Work instructions: Every record must come back exactly as given.

Given data:
※

Lemma Save_Split L :
  (∀ nm, nm ∈ L → adj !! nm.1 = Some nm.2) →
  gostrings.Split "010" (foldr (λ nn acc, save_line nn.1 nn.2 +:+ acc) "" L)
  = map (λ nn, line_body nn.1 nn.2) L ++ [""].
Proof.
  induction L as [|[n m] L IH]; intros HL; simpl; [done|].
  rewrite save_line_body, Split_app.
  - f_equal. apply IH. intros nm Hnm. apply HL. by right.
  - apply (line_body_no_space adj n m Hadj); [|done|done]. apply (HL (n, m)). by left.
Qed.

Lemma scan_fitting_bodies L :
  (∀ nm, nm ∈ L → adj !! nm.1 = Some nm.2) →
  gostrings.scan_fitting (map (λ nn, line_body nn.1 nn.2) L)
  = map (λ nn, line_body nn.1 nn.2) L.
Proof.
  induction L as [|[n m] L IH]; intros HL; simpl; [done|].
  rewrite (line_body_fits adj n m Hadj) by (apply (HL (n, m)); by left).
  f_equal. apply IH. intros nm Hnm. apply HL. by right.
Qed.

Lemma ScanLines_Save L :
  (∀ nm, nm ∈ L → adj !! nm.1 = Some nm.2) →
  gostrings.ScanLines (foldr (λ nn acc, save_line nn.1 nn.2 +:+ acc) "" L)
  = map (λ nn, line_body nn.1 nn.2) L.
Proof.
  intros HL. unfold gostrings.ScanLines. rewrite Save_Split by done.
  rewrite reverse_app. simpl. rewrite reverse_involutive.
  by apply scan_fitting_bodies.
Qed.

Lemma load_lines_bodies L :
  (∀ nm, nm ∈ L → adj !! nm.1 = Some nm.2) →
  load_lines (map (λ nn, line_body nn.1 nn.2) L) = build L.
Proof.
  intros HL. unfold load_lines, build. apply foldl_map_ext.
  intros [n m] a Hnm. destruct a as [a|]; [|done]. simpl.
  apply (load_line_body adj n m Hadj). by apply (HL (n, m)).
Qed.

End File.
End Codec.
Section Rebuild.
Import graph.

Lemma foldl_option_prefix {A S : Type} (I : list A → S → Prop) (f : A → S → option S)
    (l : list A) (s : S) :
  I [] s →
  (∀ pre x suf s, l = pre ++ x :: suf → I pre s →
                  ∃ s', f x s = Some s' ∧ I (pre ++ [x]) s') →
  ∃ s', foldl (λ acc a, s ← acc; f a s) (Some s) l = Some s' ∧ I l s'.
Proof.
  intros H0 Hstep.
  assert (G : ∀ l' pre s, l = pre ++ l' → I pre s →
                ∃ s', foldl (λ acc a, s ← acc; f a s) (Some s) l' = Some s' ∧ I l s').
  { induction l' as [|x l' IH]; intros pre s0 El Hs; simpl.
    - exists s0. split; [done|]. by rewrite El, app_nil_r.
    - destruct (Hstep pre x l' s0 El Hs) as (s1 & -> & Hs1). simpl.
      apply (IH (pre ++ [x])); [|done]. by rewrite <- app_assoc. }
  by apply (G l []).
Qed.

(** one neighbour: what [ensure_node] and [put_edge] do to the adjacency map *)
Lemma read_neighbour n k r A R mn :
  pair_consistent (A, R) → A !! n = Some mn →
  ∃ A' R', put_edge n k r (ensure_node k (A, R)) = Some (A', R') ∧
           pair_consistent (A', R') ∧
           A' !! n = Some (<[k := r]> mn) ∧
           (k ≠ n → A' !! k = Some (default ∅ (A !! k))) ∧
           (∀ u, u ≠ n → u ≠ k → A' !! u = A !! u).
Proof.
  intros [Hs Hm] Hn.
  destruct (ensure_node_consistent k A R Hs Hm) as [Hs1 Hm1].
  assert (E1 : (ensure_node k (A, R)).1 !! n = Some mn).
  { unfold ensure_node; simpl. destruct (A !! k) eqn:Hk; simpl; [done|].
    rewrite lookup_insert_ne; [done|]. intros ->. congruence. }
  assert (Ek : (ensure_node k (A, R)).1 !! k = Some (default ∅ (A !! k))).
  { unfold ensure_node; simpl. destruct (A !! k) eqn:Hk; simpl; [done|].
    by rewrite lookup_insert_eq. }
  assert (Eu : ∀ u, u ≠ k → (ensure_node k (A, R)).1 !! u = A !! u).
  { intros u Hu. unfold ensure_node; simpl. destruct (A !! k) eqn:Hk; simpl; [done|].
    by rewrite lookup_insert_ne. }
  destruct (ensure_node k (A, R)) as [A1 R1]. simpl in *.
  destruct (put_edge_consistent n k r A1 R1 Hs1 Hm1) as (A' & R' & Hp & Hs2 & Hm2);
    [by eexists | by eexists |].
  exists A', R'. split; [done|]. split; [done|].
  unfold put_edge, store2 in Hp. simpl in Hp. rewrite E1 in Hp. simpl in Hp.
  destruct (R1 !! k); [|done]. simpl in Hp. injection Hp as <- <-.
  split; [by rewrite lookup_insert_eq|].
  split.
  - intros Hkn. by rewrite lookup_insert_ne.
  - intros u Hun Huk. rewrite lookup_insert_ne by done. by apply Eu.
Qed.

※

Answer space:
Lemma Save_Split L :
  (∀ nm, nm ∈ L → adj !! nm.1 = Some nm.2) →
  gostrings.Split "010" (foldr (λ nn acc, save_line nn.1 nn.2 +:+ acc) "" L)
  = map (λ nn, line_body nn.1 nn.2) L ++ [""].
Proof.
  induction L as [|[n m] L IH]; intros HL; simpl; [done|].
  rewrite save_line_body, Split_app.
  - f_equal. apply IH. intros nm Hnm. apply HL. by right.
  - apply (line_body_no_space adj n m Hadj); [|done|done]. apply (HL (n, m)). by left.
Qed.

Lemma scan_fitting_bodies L :
  (∀ nm, nm ∈ L → adj !! nm.1 = Some nm.2) →
  gostrings.scan_fitting (map (λ nn, line_body nn.1 nn.2) L)
  = map (λ nn, line_body nn.1 nn.2) L.
Proof.
  induction L as [|[n m] L IH]; intros HL; simpl; [done|].
  rewrite (line_body_fits adj n m Hadj) by (apply (HL (n, m)); by left).
  f_equal. apply IH. intros nm Hnm. apply HL. by right.
Qed.

Lemma ScanLines_Save L :
  (∀ nm, nm ∈ L → adj !! nm.1 = Some nm.2) →
  gostrings.ScanLines (foldr (λ nn acc, save_line nn.1 nn.2 +:+ acc) "" L)
  = map (λ nn, line_body nn.1 nn.2) L.
Proof.
  intros HL. unfold gostrings.ScanLines. rewrite Save_Split by done.
  rewrite reverse_app. simpl. rewrite reverse_involutive.
  by apply scan_fitting_bodies.
Qed.

Lemma load_lines_bodies L :
  (∀ nm, nm ∈ L → adj !! nm.1 = Some nm.2) →
  load_lines (map (λ nn, line_body nn.1 nn.2) L) = build L.
Proof.
  intros HL. unfold load_lines, build. apply foldl_map_ext.
  intros [n m] a Hnm. destruct a as [a|]; [|done]. simpl.
  apply (load_line_body adj n m Hadj). by apply (HL (n, m)).
Qed.

End File.
End Codec.
Section Rebuild.
Import graph.

Lemma foldl_option_prefix {A S : Type} (I : list A → S → Prop) (f : A → S → option S)
    (l : list A) (s : S) :
  I [] s →
  (∀ pre x suf s, l = pre ++ x :: suf → I pre s →
                  ∃ s', f x s = Some s' ∧ I (pre ++ [x]) s') →
  ∃ s', foldl (λ acc a, s ← acc; f a s) (Some s) l = Some s' ∧ I l s'.
Proof.
  intros H0 Hstep.
  assert (G : ∀ l' pre s, l = pre ++ l' → I pre s →
                ∃ s', foldl (λ acc a, s ← acc; f a s) (Some s) l' = Some s' ∧ I l s').
  { induction l' as [|x l' IH]; intros pre s0 El Hs; simpl.
    - exists s0. split; [done|]. by rewrite El, app_nil_r.
    - destruct (Hstep pre x l' s0 El Hs) as (s1 & -> & Hs1). simpl.
      apply (IH (pre ++ [x])); [|done]. by rewrite <- app_assoc. }
  by apply (G l []).
Qed.

(** one neighbour: what [ensure_node] and [put_edge] do to the adjacency map *)
Lemma read_neighbour n k r A R mn :
  pair_consistent (A, R) → A !! n = Some mn →
  ∃ A' R', put_edge n k r (ensure_node k (A, R)) = Some (A', R') ∧
           pair_consistent (A', R') ∧
           A' !! n = Some (<[k := r]> mn) ∧
           (k ≠ n → A' !! k = Some (default ∅ (A !! k))) ∧
           (∀ u, u ≠ n → u ≠ k → A' !! u = A !! u).
Proof.
  intros [Hs Hm] Hn.
  destruct (ensure_node_consistent k A R Hs Hm) as [Hs1 Hm1].
  assert (E1 : (ensure_node k (A, R)).1 !! n = Some mn).
  { unfold ensure_node; simpl. destruct (A !! k) eqn:Hk; simpl; [done|].
    rewrite lookup_insert_ne; [done|]. intros ->. congruence. }
  assert (Ek : (ensure_node k (A, R)).1 !! k = Some (default ∅ (A !! k))).
  { unfold ensure_node; simpl. destruct (A !! k) eqn:Hk; simpl; [done|].
    by rewrite lookup_insert_eq. }
  assert (Eu : ∀ u, u ≠ k → (ensure_node k (A, R)).1 !! u = A !! u).
  { intros u Hu. unfold ensure_node; simpl. destruct (A !! k) eqn:Hk; simpl; [done|].
    by rewrite lookup_insert_ne. }
  destruct (ensure_node k (A, R)) as [A1 R1]. simpl in *.
  destruct (put_edge_consistent n k r A1 R1 Hs1 Hm1) as (A' & R' & Hp & Hs2 & Hm2);
    [by eexists | by eexists |].
  exists A', R'. split; [done|]. split; [done|].
  unfold put_edge, store2 in Hp. simpl in Hp. rewrite E1 in Hp. simpl in Hp.
  destruct (R1 !! k); [|done]. simpl in Hp. injection Hp as <- <-.
  split; [by rewrite lookup_insert_eq|].
  split.
  - intros Hkn. by rewrite lookup_insert_ne.
  - intros u Hun Huk. rewrite lookup_insert_ne by done. by apply Eu.
Qed.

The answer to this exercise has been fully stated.